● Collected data

= Beginning of Section =

(* ===== verification/UserApi.v ===== *)
(** * System calls as programs see them (src/userspace/abi.h, src/libc/user/)

    The class [UserApi] is what a program relies on: one operation per wrapper
    of src/libc/user/syscall.c that the programs call (UserSyscalls.v), on the state of the world
    outside the program. A pointer argument becomes the string or structure
    behind it. [user_malloc] and its companions are src/libc/user/stdlib.c, on
    the program's memory. *)

From Stdlib Require Import String Ascii.
From S2P Require Import Prelude Fs Stdio.

(** The characters of a literal. *)
Definition str (s : string) : list Z := map (fun c => Z.of_nat (nat_of_ascii c)) (list_ascii_of_string s).

(** A literal with a newline after it. *)
Definition text_line (s : string) : list Z := str s ++ [10].

(** ** The structures of abi.h *)

Record user_input_event : Type := mk_input { ie_key : Z; ie_ch : Z; ie_modifiers : Z }.

Record user_memory_status : Type := mk_memory_status {
  ms_total_kib : Z; ms_free_kib : Z; ms_used_kib : Z; ms_hhdm_offset : Z }.

Record user_klog_status : Type := mk_klog_status {
  ks_size : Z; ks_capacity : Z; ks_total_written : Z; ks_dropped : Z }.

Record user_timer_status : Type := mk_timer_status { ts_ticks : Z; ts_frequency_hz : Z }.

Record user_framebuffer_status : Type := mk_framebuffer_status {
  fs_available : Z; fs_width : Z; fs_height : Z; fs_pitch : Z; fs_bpp : Z; fs_address : Z }.

Record user_kernel_heap_status : Type := mk_kernel_heap_status {
  kh_mapped : Z; kh_allocated : Z; kh_free : Z; kh_valid : Z }.

Record user_userspace_status : Type := mk_userspace_status {
  ut_abi_version : Z; ut_initialized : Z; ut_syscall_dispatch_ready : Z; ut_scheduler_ready : Z;
  ut_preemptive_enabled : Z; ut_user_task_active : Z; ut_launches : Z; ut_exits : Z;
  ut_scheduler_ticks : Z; ut_app_count : Z; ut_heap_start : Z; ut_heap_current : Z; ut_heap_end : Z }.

Definition USERSPACE_STATUS_ABI_VERSION : Z := 1.

(** A structure the kernel fills is [None] when the call fails. *)
Class UserApi (W : Type) : Type := {
  api_write : W -> list Z -> W;
  api_clear : W -> W;
  api_set_color : W -> Z -> Z -> Z -> W;
  api_set_background : W -> Z -> Z -> Z -> W;
  api_reset_colors : W -> W;
  api_memory_status : W -> option user_memory_status * W;
  api_userspace_status : W -> option user_userspace_status * W;
  api_klog_status : W -> option user_klog_status * W;
  api_timer_status : W -> option user_timer_status * W;
  api_framebuffer_status : W -> option user_framebuffer_status * W;
  api_kernel_heap_status : W -> option user_kernel_heap_status * W;
  api_fs_status : W -> option Fs.user_fs_status * W;
  api_klog_read : W -> Z -> Z * list Z * W;
  api_app_run_path : W -> list Z -> Z * W;
  api_fs_list : W -> list Z -> Z -> Z * list user_fs_dirent * W;
  api_fs_read : W -> list Z -> Z -> Z -> Z * list Z * W;
  api_fs_getcwd : W -> Z -> Z * list Z * W;
  api_fs_chdir : W -> list Z -> Z * W;
  api_fs_write : W -> list Z -> list Z -> Z -> Z * W;
  api_fs_create : W -> list Z -> Z * W;
  api_fs_mkdir : W -> list Z -> Z * W;
  api_fs_unlink : W -> list Z -> Z * W;
  api_fs_rmdir : W -> list Z -> Z * W;
  api_fs_truncate : W -> list Z -> Z -> Z * W;
  api_sbrk : W -> Z -> Z * W
}.

(** What [user_read_event] makes of the value of the system call; [None] where the
    wrapper passes the error on. *)
Definition unpack_event (packed : Z) : option user_input_event :=
  if packed <? 0 then None
  else Some (mk_input (Z.land packed 0xff) (Z.land (Z.shiftr packed 8) 0xff)
               (Z.land (Z.shiftr packed 16) 0xff)).

Section Stdlib.
Context {W : Type} `{UserApi W}.

(** [user_sbrk]: 0 is NULL. *)
Definition user_sbrk (w : W) (increment : Z) : Z * W :=
  let '(result, w) := api_sbrk w increment in (if result <? 0 then 0 else result, w).

(** ** stdlib.c *)

Definition USER_MALLOC_ALIGN : Z := 16.
Definition sizeof_allocation_header : Z := 8.

Definition user_malloc (m : mem) (w : W) (size : Z) : Z * mem * W :=
  if size =? 0 then (0, m, w)
  else
    let aligned := align_up size USER_MALLOC_ALIGN in
    let total := u64 (sizeof_allocation_header + aligned) in
    let '(header, w) := user_sbrk w (s64 total) in
    if header =? 0 then (0, m, w)
    else (header + sizeof_allocation_header, store64 m header aligned, w).

Definition user_free (m : mem) (ptr : Z) : mem := m.

Definition user_calloc (m : mem) (w : W) (nmemb size : Z) : Z * mem * W :=
  if negb (size =? 0) && (18446744073709551615 / size <? nmemb) then (0, m, w)
  else
    let total := u64 (nmemb * size) in
    let '(ptr, m, w) := user_malloc m w total in
    (ptr, if negb (ptr =? 0) then mem_fill m ptr 0 (Z.to_nat total) else m, w).

Definition user_realloc (m : mem) (w : W) (ptr size : Z) : Z * mem * W :=
  if ptr =? 0 then user_malloc m w size
  else if size =? 0 then (0, user_free m ptr, w)
  else
    let old_header := ptr - sizeof_allocation_header in
    let '(new_ptr, m, w) := user_malloc m w size in
    if new_ptr =? 0 then (0, m, w)
    else
      let to_copy := if load64 m old_header <? size then load64 m old_header else size in
      (new_ptr, mem_write m new_ptr (mem_read m ptr (Z.to_nat to_copy)), w).

(** ** Output (src/libc/platform.c): a stdio function yields the strings it
    hands to [whrlibc_write] *)

Definition whrlibc_write (w : W) (s : list Z) : W := api_write w s.

Definition emit (w : W) (r : Z * list (list Z)) : W := fold_left whrlibc_write (snd r) w.
End Stdlib.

= End of Section =

● ABOUT THIS TASK
Would it be possible to reproduce all the entries exactly as they appear above?

● EXPECTED ANSWER
(* ===== verification/UserApi.v ===== *)
(** * System calls as programs see them (src/userspace/abi.h, src/libc/user/)

    The class [UserApi] is what a program relies on: one operation per wrapper
    of src/libc/user/syscall.c that the programs call (UserSyscalls.v), on the state of the world
    outside the program. A pointer argument becomes the string or structure
    behind it. [user_malloc] and its companions are src/libc/user/stdlib.c, on
    the program's memory. *)

From Stdlib Require Import String Ascii.
From S2P Require Import Prelude Fs Stdio.

(** The characters of a literal. *)
Definition str (s : string) : list Z := map (fun c => Z.of_nat (nat_of_ascii c)) (list_ascii_of_string s).

(** A literal with a newline after it. *)
Definition text_line (s : string) : list Z := str s ++ [10].

(** ** The structures of abi.h *)

Record user_input_event : Type := mk_input { ie_key : Z; ie_ch : Z; ie_modifiers : Z }.

Record user_memory_status : Type := mk_memory_status {
  ms_total_kib : Z; ms_free_kib : Z; ms_used_kib : Z; ms_hhdm_offset : Z }.

Record user_klog_status : Type := mk_klog_status {
  ks_size : Z; ks_capacity : Z; ks_total_written : Z; ks_dropped : Z }.

Record user_timer_status : Type := mk_timer_status { ts_ticks : Z; ts_frequency_hz : Z }.

Record user_framebuffer_status : Type := mk_framebuffer_status {
  fs_available : Z; fs_width : Z; fs_height : Z; fs_pitch : Z; fs_bpp : Z; fs_address : Z }.

Record user_kernel_heap_status : Type := mk_kernel_heap_status {
  kh_mapped : Z; kh_allocated : Z; kh_free : Z; kh_valid : Z }.

Record user_userspace_status : Type := mk_userspace_status {
  ut_abi_version : Z; ut_initialized : Z; ut_syscall_dispatch_ready : Z; ut_scheduler_ready : Z;
  ut_preemptive_enabled : Z; ut_user_task_active : Z; ut_launches : Z; ut_exits : Z;
  ut_scheduler_ticks : Z; ut_app_count : Z; ut_heap_start : Z; ut_heap_current : Z; ut_heap_end : Z }.

Definition USERSPACE_STATUS_ABI_VERSION : Z := 1.

(** A structure the kernel fills is [None] when the call fails. *)
Class UserApi (W : Type) : Type := {
  api_write : W -> list Z -> W;
  api_clear : W -> W;
  api_set_color : W -> Z -> Z -> Z -> W;
  api_set_background : W -> Z -> Z -> Z -> W;
  api_reset_colors : W -> W;
  api_memory_status : W -> option user_memory_status * W;
  api_userspace_status : W -> option user_userspace_status * W;
  api_klog_status : W -> option user_klog_status * W;
  api_timer_status : W -> option user_timer_status * W;
  api_framebuffer_status : W -> option user_framebuffer_status * W;
  api_kernel_heap_status : W -> option user_kernel_heap_status * W;
  api_fs_status : W -> option Fs.user_fs_status * W;
  api_klog_read : W -> Z -> Z * list Z * W;
  api_app_run_path : W -> list Z -> Z * W;
  api_fs_list : W -> list Z -> Z -> Z * list user_fs_dirent * W;
  api_fs_read : W -> list Z -> Z -> Z -> Z * list Z * W;
  api_fs_getcwd : W -> Z -> Z * list Z * W;
  api_fs_chdir : W -> list Z -> Z * W;
  api_fs_write : W -> list Z -> list Z -> Z -> Z * W;
  api_fs_create : W -> list Z -> Z * W;
  api_fs_mkdir : W -> list Z -> Z * W;
  api_fs_unlink : W -> list Z -> Z * W;
  api_fs_rmdir : W -> list Z -> Z * W;
  api_fs_truncate : W -> list Z -> Z -> Z * W;
  api_sbrk : W -> Z -> Z * W
}.

(** What [user_read_event] makes of the value of the system call; [None] where the
    wrapper passes the error on. *)
Definition unpack_event (packed : Z) : option user_input_event :=
  if packed <? 0 then None
  else Some (mk_input (Z.land packed 0xff) (Z.land (Z.shiftr packed 8) 0xff)
               (Z.land (Z.shiftr packed 16) 0xff)).

Section Stdlib.
Context {W : Type} `{UserApi W}.

(** [user_sbrk]: 0 is NULL. *)
Definition user_sbrk (w : W) (increment : Z) : Z * W :=
  let '(result, w) := api_sbrk w increment in (if result <? 0 then 0 else result, w).

(** ** stdlib.c *)

Definition USER_MALLOC_ALIGN : Z := 16.
Definition sizeof_allocation_header : Z := 8.

Definition user_malloc (m : mem) (w : W) (size : Z) : Z * mem * W :=
  if size =? 0 then (0, m, w)
  else
    let aligned := align_up size USER_MALLOC_ALIGN in
    let total := u64 (sizeof_allocation_header + aligned) in
    let '(header, w) := user_sbrk w (s64 total) in
    if header =? 0 then (0, m, w)
    else (header + sizeof_allocation_header, store64 m header aligned, w).

Definition user_free (m : mem) (ptr : Z) : mem := m.

Definition user_calloc (m : mem) (w : W) (nmemb size : Z) : Z * mem * W :=
  if negb (size =? 0) && (18446744073709551615 / size <? nmemb) then (0, m, w)
  else
    let total := u64 (nmemb * size) in
    let '(ptr, m, w) := user_malloc m w total in
    (ptr, if negb (ptr =? 0) then mem_fill m ptr 0 (Z.to_nat total) else m, w).

Definition user_realloc (m : mem) (w : W) (ptr size : Z) : Z * mem * W :=
  if ptr =? 0 then user_malloc m w size
  else if size =? 0 then (0, user_free m ptr, w)
  else
    let old_header := ptr - sizeof_allocation_header in
    let '(new_ptr, m, w) := user_malloc m w size in
    if new_ptr =? 0 then (0, m, w)
    else
      let to_copy := if load64 m old_header <? size then load64 m old_header else size in
      (new_ptr, mem_write m new_ptr (mem_read m ptr (Z.to_nat to_copy)), w).

(** ** Output (src/libc/platform.c): a stdio function yields the strings it
    hands to [whrlibc_write] *)

Definition whrlibc_write (w : W) (s : list Z) : W := api_write w s.

Definition emit (w : W) (r : Z * list (list Z)) : W := fold_left whrlibc_write (snd r) w.
End Stdlib.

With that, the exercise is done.